Alla fine la montagna ha partorito il classico topolino. Era iniziata come rivolta dei governi africani contro un organismo capace di perseguire solo gli africani, è finita con la richiesta di uno scudo che possa proteggere se non altro i leader in carica.

Il summit dell’Unione africana che si è chiuso ieri a Addis Abeba doveva sancire il fuggi fuggi, o quantomeno rivedere i rapporti di collaborazione tra le 54 nazioni riunite nell’Ua e la Corte penale internazionale (Cpi), con sede all’Aja. Ma l’unica richiesta ufficiale inoltrata alle Nazioni unite è quella di far slittare i processi a carico dell’attuale presidente keniano Uhuru Kenyatta (la prima udienza è fissata per il 12 novembre) e del suo vice William Ruto (il procedimento a suo carico si è aperto all’Aja lo scorso 10 settembre). Entrambi sono accusati di crimini contro l’umanità per i tumulti che all’indomani delle elezioni del 2007 – quando i due erano su sponde politiche opposte – hanno provocato un migliaio di morti e 600 mila sfollati. Loro si dichiarano innocenti e accusano l’International criminal court (Icc) di prestarsi a un complotto. Gli stessi vertici dell’Ua considerano indebite ingerenze, quando non veri e propri attentati alle singole sovranità, le azioni penali in corso. Quindi, come fa sapere il ministro degli Esteri etiope, Tedros Adhanom Gebryesus, «il vertice ha deciso che il presidente Kenyatta non dovrà comparire in tribunale all’Aja finché le nostre richieste non avranno avuto risposta». Lo stesso Gebryesus, presidente di turno dell’Ua, davanti all’assemblea aveva duramente criticato «il doppio standard praticato dalla Icc nell’applicare la giustizia internazionale».

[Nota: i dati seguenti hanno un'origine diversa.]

(* ===== verification/Smp.v ===== *)
(** * The key functions of pairing

    Models the functions of [src/components/bt/bluedroid/stack/smp/smp_keys.c] and
    [smp_utils.c] that compute the values the two sides of a pairing exchange or
    compare: the confirm values and the short term key of legacy pairing, and the
    functions f4, g2, f5, f6 and h6 of secure connections with their callers.
    Byte arrays are little endian.  The control block [smp_cb] is split: the
    values that the pairing procedure has put there before are the record
    [tSMP_CB], those that the functions here store are the record [smp_keys]. *)

From S2P Require Import Prelude Aes Cmac.

Definition BTM_MAX_PASSKEY_VAL : Z := 999999.
Definition SMP_OPCODE_PAIRING_REQ : Z := 1.
Definition SMP_OPCODE_PAIRING_RSP : Z := 2.

Inductive role_t := HCI_ROLE_MASTER | HCI_ROLE_SLAVE.
#[export] Instance role_eq_dec : EqDecision role_t.
Proof. solve_decision. Defined.

Inductive association_model :=
| SMP_MODEL_ENCRYPTION_ONLY | SMP_MODEL_PASSKEY | SMP_MODEL_OOB | SMP_MODEL_KEY_NOTIF
| SMP_MODEL_SEC_CONN_JUSTWORKS | SMP_MODEL_SEC_CONN_NUM_COMP | SMP_MODEL_SEC_CONN_PASSKEY_ENT
| SMP_MODEL_SEC_CONN_PASSKEY_DISP | SMP_MODEL_SEC_CONN_OOB | SMP_MODEL_OUT_OF_RANGE.

(** The addresses are those [BTM_ReadConnectionAddr] and
    [BTM_ReadRemoteConnectionAddr] report for the connection, with their types.
    [unknown_peer] is [None] where the second one knows the device, and otherwise what
    the stack holds at the arrays p1 and p2, which are left as they are then. *)
Record tSMP_CB := {
  role : role_t;
  selected_association_model : association_model;
  local_addr : list Z; local_addr_type : Z;
  remote_addr : list Z; remote_addr_type : Z;
  local_io_capability : Z; loc_oob_flag : Z; loc_auth_req : Z; loc_enc_size : Z; local_i_key : Z; local_r_key : Z;
  peer_io_caps : Z; peer_oob_flag : Z; peer_auth_req : Z; peer_enc_size : Z; peer_i_key : Z; peer_r_key : Z;
  tk : list Z; rand : list Z; rrand : list Z;
  loc_publ_key_x : list Z; peer_publ_key_x : list Z; dhkey : list Z;
  local_random : list Z; peer_random : list Z; round : Z;
  remote_commitment : list Z;
  div : Z; enc_rand : list Z;
  unknown_peer : option (list Z * list Z) }.

Record smp_keys := {
  number_to_display : Z; commitment : list Z; mac_key : list Z; ltk : list Z; dhkey_check : list Z; ediv : Z }.

(** ** Streams *)

(** [UINT8_TO_STREAM], [BDADDR_TO_STREAM] and [STREAM_TO_UINT32]. *)
Definition uint8 (z : Z) : list Z := [u8 z].
Definition bdaddr (a : list Z) : list Z := reverse a.
Definition stream_to_uint (l : list Z) : Z := fold_right (λ x v, x + 256 * v) 0 l.

Section Alloc.
(** The outcome of each allocation; what the stack holds at a cipher context, and
    at the array of a code that could not be calculated. *)
Context (available : nat → bool) (ctx : aes_context) (junk : list Z).

(** ** Secure connections *)

Definition cmac (key msg : list Z) : M smp_state (option (list Z)) :=
  aes_cipher_msg_auth_code available ctx key (Some msg) (zlen msg) BT_OCTET16_LEN.

(** The result of the code is not looked at. *)
Definition smp_calculate_f4 (u v x : list Z) (z : Z) : M smp_state (list Z) :=
  let msg := uint8 z ++ v ++ u in
  c ← cmac x msg;
  mret (default junk c).

(** [while (vres > BTM_MAX_PASSKEY_VAL) vres -= BTM_MAX_PASSKEY_VAL + 1;] *)
Fixpoint g2_loop (fuel : nat) (vres : Z) : outcome Z :=
  if BTM_MAX_PASSKEY_VAL <? vres then
    match fuel with O => Fault OutOfFuel | S fuel => g2_loop fuel (vres - (BTM_MAX_PASSKEY_VAL + 1)) end
  else Ok vres.
Definition smp_calculate_g2 (u v x y : list Z) : M smp_state Z :=
  let msg := y ++ v ++ u in
  c ← cmac x msg;
  match c with
  | None => mret (BTM_MAX_PASSKEY_VAL + 1)
  | Some c =>
      first ← lift (load_bytes c 0 4);
      lift (g2_loop 4295 (stream_to_uint first))
  end.

(** The key and whether it could be calculated. *)
Definition salt : list Z := [190; 131; 96; 90; 219; 11; 55; 96; 56; 165; 245; 170; 145; 131; 136; 108].
Definition smp_calculate_f5_key (w : list Z) : M smp_state (bool * list Z) :=
  c ← cmac salt w;
  mret (bool_decide (is_Some c), default junk c).
Definition smp_calculate_f5_mackey_or_long_term_key (t counter key_id n1 n2 a1 a2 length : list Z) :
    M smp_state (bool * list Z) :=
  let msg := length ++ a2 ++ a1 ++ n2 ++ n1 ++ key_id ++ counter in
  c ← cmac t msg;
  mret (bool_decide (is_Some c), default junk c).

(** Both keys, as far as they are stored. *)
Definition smp_calculate_f5 (w n1 n2 a1 a2 : list Z) (mac_key ltk : list Z) : M smp_state (bool * list Z * list Z) :=
  let key_id := [101; 108; 116; 98] in
  let length := [0; 1] in
  '(ok, t) ← smp_calculate_f5_key w;
  if negb ok then mret (false, mac_key, ltk) else
  '(ok, mac_key) ← smp_calculate_f5_mackey_or_long_term_key t [0] key_id n1 n2 a1 a2 length;
  if negb ok then mret (false, mac_key, ltk) else
  '(ok, ltk) ← smp_calculate_f5_mackey_or_long_term_key t [1] key_id n1 n2 a1 a2 length;
  mret (ok, mac_key, ltk).

Definition smp_calculate_f6 (w n1 n2 r iocap a1 a2 : list Z) : M smp_state (bool * list Z) :=
  let msg := a2 ++ a1 ++ iocap ++ r ++ n2 ++ n1 in
  c ← cmac w msg;
  mret (bool_decide (is_Some c), default junk c).

Definition smp_calculate_h6 (w keyid : list Z) : M smp_state (bool * list Z) :=
  c ← cmac w keyid;
  mret (bool_decide (is_Some c), default junk c).

(** [smp_calculate_link_key_from_long_term_key] and
    [smp_calculate_long_term_key_from_link_key], the calculation. *)
Definition derive_link_key (ltk : list Z) : M smp_state (bool * list Z) :=
  '(ok, intermediate) ← smp_calculate_h6 ltk (bytes "1pmt");
  if negb ok then mret (false, junk) else smp_calculate_h6 intermediate (bytes "rbel").
Definition derive_long_term_key (link_key : list Z) : M smp_state (bool * list Z) :=
  '(ok, intermediate) ← smp_calculate_h6 (reverse link_key) (bytes "2pmt");
  if negb ok then mret (false, junk) else smp_calculate_h6 intermediate (bytes "elrb").

(** ** Their callers *)

Definition smp_calculate_random_input (random : list Z) (round : Z) : outcome Z :=
  let i := round / 8 in
  let j := round mod 8 in
  x ← load random i;
  Ok (Z.lor (Z.land (Z.shiftr x j) 1) 128).

Definition smp_collect_local_io_capabilities (p_cb : tSMP_CB) : list Z := [local_io_capability p_cb; loc_oob_flag p_cb; loc_auth_req p_cb].
Definition smp_collect_peer_io_capabilities (p_cb : tSMP_CB) : list Z := [peer_io_caps p_cb; peer_oob_flag p_cb; peer_auth_req p_cb].
Definition smp_collect_local_ble_address (p_cb : tSMP_CB) : list Z := bdaddr (local_addr p_cb) ++ uint8 (local_addr_type p_cb).
Definition smp_collect_peer_ble_address (p_cb : tSMP_CB) : list Z := bdaddr (remote_addr p_cb) ++ uint8 (remote_addr_type p_cb).

(** [None] where another model leaves the result as it was. *)
Definition smp_calculate_local_commitment (p_cb : tSMP_CB) : M smp_state (option (list Z)) :=
  match selected_association_model p_cb with
  | SMP_MODEL_SEC_CONN_JUSTWORKS | SMP_MODEL_SEC_CONN_NUM_COMP =>
      c ← smp_calculate_f4 (loc_publ_key_x p_cb) (peer_publ_key_x p_cb) (rand p_cb) 0; mret (Some c)
  | SMP_MODEL_SEC_CONN_PASSKEY_ENT | SMP_MODEL_SEC_CONN_PASSKEY_DISP =>
      random_input ← lift (smp_calculate_random_input (local_random p_cb) (round p_cb));
      c ← smp_calculate_f4 (loc_publ_key_x p_cb) (peer_publ_key_x p_cb) (rand p_cb) random_input; mret (Some c)
  | SMP_MODEL_SEC_CONN_OOB =>
      c ← smp_calculate_f4 (loc_publ_key_x p_cb) (loc_publ_key_x p_cb) (local_random p_cb) 0; mret (Some c)
  | _ => mret None
  end.
Definition smp_calculate_peer_commitment (p_cb : tSMP_CB) : M smp_state (option (list Z)) :=
  match selected_association_model p_cb with
  | SMP_MODEL_SEC_CONN_JUSTWORKS | SMP_MODEL_SEC_CONN_NUM_COMP =>
      c ← smp_calculate_f4 (peer_publ_key_x p_cb) (loc_publ_key_x p_cb) (rrand p_cb) 0; mret (Some c)
  | SMP_MODEL_SEC_CONN_PASSKEY_ENT | SMP_MODEL_SEC_CONN_PASSKEY_DISP =>
      ri ← lift (smp_calculate_random_input (peer_random p_cb) (round p_cb));
      c ← smp_calculate_f4 (peer_publ_key_x p_cb) (loc_publ_key_x p_cb) (rrand p_cb) ri; mret (Some c)
  | SMP_MODEL_SEC_CONN_OOB =>
      c ← smp_calculate_f4 (peer_publ_key_x p_cb) (peer_publ_key_x p_cb) (peer_random p_cb) 0; mret (Some c)
  | _ => mret None
  end.
Definition smp_check_commitment (p_cb : tSMP_CB) : M smp_state bool :=
  expected ← smp_calculate_peer_commitment p_cb;
  mret (bool_decide (remote_commitment p_cb = default junk expected)).

(** The number, or the end of the pairing with [SMP_PAIR_FAIL_UNKNOWN]. *)
Definition smp_calculate_numeric_comparison_display_number (p_cb : tSMP_CB) (keys : smp_keys) : M smp_state (bool * smp_keys) :=
  n ← match role p_cb with
      | HCI_ROLE_MASTER => smp_calculate_g2 (loc_publ_key_x p_cb) (peer_publ_key_x p_cb) (rand p_cb) (rrand p_cb)
      | HCI_ROLE_SLAVE => smp_calculate_g2 (peer_publ_key_x p_cb) (loc_publ_key_x p_cb) (rrand p_cb) (rand p_cb)
      end;
  mret (negb (BTM_MAX_PASSKEY_VAL + 1 <=? n),
    {| number_to_display := n; commitment := commitment keys; mac_key := mac_key keys; ltk := ltk keys;
       dhkey_check := dhkey_check keys; ediv := ediv keys |}).

Definition smp_calculate_f5_mackey_and_long_term_key (p_cb : tSMP_CB) (keys : smp_keys) : M smp_state (bool * smp_keys) :=
  let '(a, b, na, nb) :=
    match role p_cb with
    | HCI_ROLE_MASTER => (smp_collect_local_ble_address p_cb, smp_collect_peer_ble_address p_cb, rand p_cb, rrand p_cb)
    | HCI_ROLE_SLAVE => (smp_collect_peer_ble_address p_cb, smp_collect_local_ble_address p_cb, rrand p_cb, rand p_cb)
    end in
  '(ok, mac_key, ltk) ← smp_calculate_f5 (dhkey p_cb) na nb a b (mac_key keys) (ltk keys);
  mret (ok, {| number_to_display := number_to_display keys; commitment := commitment keys; mac_key := mac_key; ltk := ltk;
               dhkey_check := dhkey_check keys; ediv := ediv keys |}).

(** The results of the two calculations are not looked at. *)
Definition smp_calculate_local_dhkey_check (p_cb : tSMP_CB) (keys : smp_keys) : M smp_state smp_keys :=
  '(_, keys) ← smp_calculate_f5_mackey_and_long_term_key p_cb keys;
  let iocap := smp_collect_local_io_capabilities p_cb in
  let a := smp_collect_local_ble_address p_cb in
  let b := smp_collect_peer_ble_address p_cb in
  '(_, check) ← smp_calculate_f6 (mac_key keys) (rand p_cb) (rrand p_cb) (peer_random p_cb) iocap a b;
  mret {| number_to_display := number_to_display keys; commitment := commitment keys; mac_key := mac_key keys; ltk := ltk keys;
          dhkey_check := check; ediv := ediv keys |}.
(** The check that is handed to the state machine, or the end of the pairing. *)
Definition smp_calculate_peer_dhkey_check (p_cb : tSMP_CB) (keys : smp_keys) : M smp_state (option (list Z)) :=
  let iocap := smp_collect_peer_io_capabilities p_cb in
  let a := smp_collect_local_ble_address p_cb in
  let b := smp_collect_peer_ble_address p_cb in
  '(ret, param_buf) ← smp_calculate_f6 (mac_key keys) (rrand p_cb) (rand p_cb) (local_random p_cb) iocap b a;
  mret (if (ret : bool) then Some param_buf else None).

(** ** Legacy pairing *)

Definition smp_concatenate_local (p_cb : tSMP_CB) (op_code : Z) : list Z :=
  uint8 op_code ++ uint8 (local_io_capability p_cb) ++ uint8 (loc_oob_flag p_cb) ++ uint8 (loc_auth_req p_cb) ++
  uint8 (loc_enc_size p_cb) ++ uint8 (local_i_key p_cb) ++ uint8 (local_r_key p_cb).
Definition smp_concatenate_peer (p_cb : tSMP_CB) (op_code : Z) : list Z :=
  uint8 op_code ++ uint8 (peer_io_caps p_cb) ++ uint8 (peer_oob_flag p_cb) ++ uint8 (peer_auth_req p_cb) ++
  uint8 (peer_enc_size p_cb) ++ uint8 (peer_i_key p_cb) ++ uint8 (peer_r_key p_cb).

Definition smp_gen_p1_4_confirm (p_cb : tSMP_CB) : list Z :=
  match unknown_peer p_cb, role p_cb with
  | Some (p1, _), _ => p1
  | None, HCI_ROLE_MASTER =>
      uint8 (local_addr_type p_cb) ++ uint8 (remote_addr_type p_cb) ++
      smp_concatenate_local p_cb SMP_OPCODE_PAIRING_REQ ++ smp_concatenate_peer p_cb SMP_OPCODE_PAIRING_RSP
  | None, HCI_ROLE_SLAVE =>
      uint8 (remote_addr_type p_cb) ++ uint8 (local_addr_type p_cb) ++
      smp_concatenate_peer p_cb SMP_OPCODE_PAIRING_REQ ++ smp_concatenate_local p_cb SMP_OPCODE_PAIRING_RSP
  end.
Definition smp_gen_p2_4_confirm (p_cb : tSMP_CB) : list Z :=
  match unknown_peer p_cb, role p_cb with
  | Some (_, p2), _ => p2
  | None, HCI_ROLE_MASTER => bdaddr (remote_addr p_cb) ++ bdaddr (local_addr p_cb) ++ replicate 4 0
  | None, HCI_ROLE_SLAVE => bdaddr (local_addr p_cb) ++ bdaddr (remote_addr p_cb) ++ replicate 4 0
  end.

(** The confirm value for [rand], or [None] for the end of the pairing; the
    master's own value and the one it compares differ only in [rand]. *)
Definition smp_calculate_comfirm (p_cb : tSMP_CB) (rand : list Z) : M smp_state (option (list Z)) :=
  let p1 := smp_xor_128 (smp_gen_p1_4_confirm p_cb) rand in
  output ← SMP_Encrypt available ctx (tk p_cb) BT_OCTET16_LEN p1 BT_OCTET16_LEN;
  match output with
  | None => mret None
  | Some p =>
      let p2 := smp_xor_128 (smp_gen_p2_4_confirm p_cb) (param_buf p) in
      output ← SMP_Encrypt available ctx (tk p_cb) BT_OCTET16_LEN p2 BT_OCTET16_LEN;
      mret (param_buf <$> output)
  end.
Definition smp_generate_confirm (p_cb : tSMP_CB) : M smp_state (option (list Z)) := smp_calculate_comfirm p_cb (rand p_cb).
Definition smp_generate_compare (p_cb : tSMP_CB) : M smp_state (option (list Z)) := smp_calculate_comfirm p_cb (rrand p_cb).

Definition smp_mask_enc_key (loc_enc_size : Z) (p_data : list Z) : list Z :=
  if loc_enc_size <? BT_OCTET16_LEN then take (Z.to_nat loc_enc_size) p_data ++ replicate (16 - Z.to_nat loc_enc_size) 0 ++ drop 16 p_data
  else p_data.

(** The short term key, masked as [smp_process_stk] does. *)
Definition smp_calculate_legacy_short_term_key (p_cb : tSMP_CB) : M smp_state (option (list Z)) :=
  let ptext :=
    match role p_cb with
    | HCI_ROLE_MASTER => take 8 (rand p_cb) ++ take 8 (rrand p_cb)
    | HCI_ROLE_SLAVE => take 8 (rrand p_cb) ++ take 8 (rand p_cb)
    end in
  output ← SMP_Encrypt available ctx (tk p_cb) BT_OCTET16_LEN ptext BT_OCTET16_LEN;
  mret (param_buf <$> output).
Definition smp_process_stk (p_cb : tSMP_CB) (stk : list Z) : list Z := smp_mask_enc_key (loc_enc_size p_cb) stk.

(** The key of the device from its root key [er] and the diversifier. *)
Definition smp_generate_ltk_cont (p_cb : tSMP_CB) (er : list Z) (keys : smp_keys) : M smp_state (option smp_keys) :=
  output ← SMP_Encrypt available ctx er BT_OCTET16_LEN [div p_cb mod 256; div p_cb / 256] 2;
  match output with
  | None => mret None
  | Some output =>
      mret (Some {| number_to_display := number_to_display keys; commitment := commitment keys; mac_key := mac_key keys;
                    ltk := smp_mask_enc_key (loc_enc_size p_cb) (param_buf output); dhkey_check := dhkey_check keys; ediv := ediv keys |})
  end.
(** [smp_generate_y] and [smp_process_ediv]. *)
Definition smp_generate_y (p_cb : tSMP_CB) (dhk : list Z) (keys : smp_keys) : M smp_state (option smp_keys) :=
  output ← SMP_Encrypt available ctx dhk BT_OCTET16_LEN (enc_rand p_cb) 8;
  match output with
  | None => mret None
  | Some output =>
      y ← lift (load_bytes (param_buf output) 0 2);
      mret (Some {| number_to_display := number_to_display keys; commitment := commitment keys; mac_key := mac_key keys;
                    ltk := ltk keys; dhkey_check := dhkey_check keys; ediv := Z.lxor (div p_cb) (stream_to_uint y) |})
  end.
End Alloc.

L’idea di ritirare in blocco l’appoggio alla Corte – sono 34 le nazioni africane che hanno aderito al trattato che la istituiva nel 2002, con il cosiddetto Statuto di Roma – non ha però ricevuto il sostegno necessario. Anzi, voci autorevoli hanno energicamente remato contro, cercando di scongiurare lo strappo. L’ex segretario generale dell’Onu Kofi Annan, per esempio, difende la Corte perché sarebbe al momento l’unico organismo in grado di contrastare la cultura dell’impunità nelle politiche africane. Rifiutarne l’autorità quindi sarebbe «un marchio di vergogna». Ancor più netto l’arcivescovo Desmond Tutu, che dal Sudafrica bolla come ipocrite le accuse di razzismo rivolte alla corte. «I leader che la mettono in discussione sono in cerca di una licenza di uccidere, per continuare ad opprimere i loro popoli senza subire alcuna conseguenza». Senza l’ombrello protettivo della Corte, sostiene Tutu, le vittime rimarrebbero «senza volto e senza voce».

Un tentativo di mediazione arriva dalla presidente della Commissione dell’Ua, Nkosazana Dlamini-Zuma, anche lei sudafricana: «La situazione della sicurezza in Kenya continua a essere fragile – ha detto -. Non possiamo assolutamente permettere che il paese faccia marcia indietro, e per questo è necessaria l’attenzione costante dei suoi leader». Quindi di boicottare la Corte non se ne parla, ma va bene chiedere lo slittamento dei processi.

Dunque una misura salva-Kenyatta, di cui beneficerebbe però anche il presidente sudanese Omar al Bashir, accusato di genocidio per il Darfur e contro il quale è stato emesso un mandato di cattura internazionale nel 2009. Resta il fatto che gli otto casi attualmente all’esame della Corte si riferiscono a crimini commessi in Africa. E africani sono tutti gli imputati.